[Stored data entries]
(** ** Cross-check *)

(** The signatures gathered so far, each with the key it verifies under. *)
Definition gathered_by (self : DirectoryAuthority) (digest : bytes) (acc : list AuthoritySignature * gset bytes) : Prop :=
  exists keys, length keys = length acc.1 /\ NoDup keys /\ acc.2 = list_to_set keys /\
    Forall2 (fun k sig => k ∈ independent_keys self /\ verify_strict k digest (as_signature_bytes sig) = Ok tt) keys acc.1.

Lemma add_signature_gathered self digest acc key reply :
  gathered_by self digest acc -> (forall k, key = Some k -> k ∈ independent_keys self) ->
  gathered_by self digest (add_signature digest acc (key, reply)).
Proof.
  intros Hg Hk. unfold add_signature. destruct key as [k|]; [|done]. destruct reply as [sig| |]; [|done..].
  destruct (Signature_from_slice _) as [s|] eqn:Es; [|done]. destruct (_ && _) eqn:Ev; [|done].
  unfold Signature_from_slice in Es. destruct (negb (length (as_signature_bytes sig) =? PROOF_SIZE)%nat) in Es; [done|].
  apply Ok_inj in Es as <-. apply andb_true_iff in Ev as [Ev Hn]. reflect_bools.
  destruct Hg as (keys & Hl & Hnd & Hs & Hf). exists (keys ++ [k]). cbn. split_and!.
  - rewrite !length_app, Hl. done.
  - apply NoDup_app. split_and!; [done| |apply NoDup_singleton]. intros x Hx ->%list_elem_of_singleton.
    apply Hn. rewrite Hs. by apply elem_of_list_to_set.
  - rewrite Hs, list_to_set_app_L. cbn. rewrite union_empty_r_L. apply (comm_L _).
  - apply Forall2_app; [done|]. constructor; [|constructor]. split; [by apply Hk|].
    by destruct (verify_strict k digest _) as [[]|].
Qed.

Lemma add_signatures_gathered self digest acc replies :
  gathered_by self digest acc -> Forall (fun p => forall k, p.1 = Some k -> k ∈ independent_keys self) replies ->
  gathered_by self digest (foldl (add_signature digest) acc replies).
Proof.
  intros Hg Hf. revert acc Hg. induction Hf as [|[key reply] replies Hk _ IH]; intros acc Hg; cbn; [done|].
  apply IH. by apply add_signature_gathered.
Qed.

PROBLEM REQUIREMENTS: In the data above, start at the line that has "destruct Hg as", stop after the line that has "apply Hn. rewrite", and print every line in between exactly as it stands.

ANSWER FOR THIS EXERCISE:
  destruct Hg as (keys & Hl & Hnd & Hs & Hf). exists (keys ++ [k]). cbn. split_and!.
  - rewrite !length_app, Hl. done.
  - apply NoDup_app. split_and!; [done| |apply NoDup_singleton]. intros x Hx ->%list_elem_of_singleton.
    apply Hn. rewrite Hs. by apply elem_of_list_to_set.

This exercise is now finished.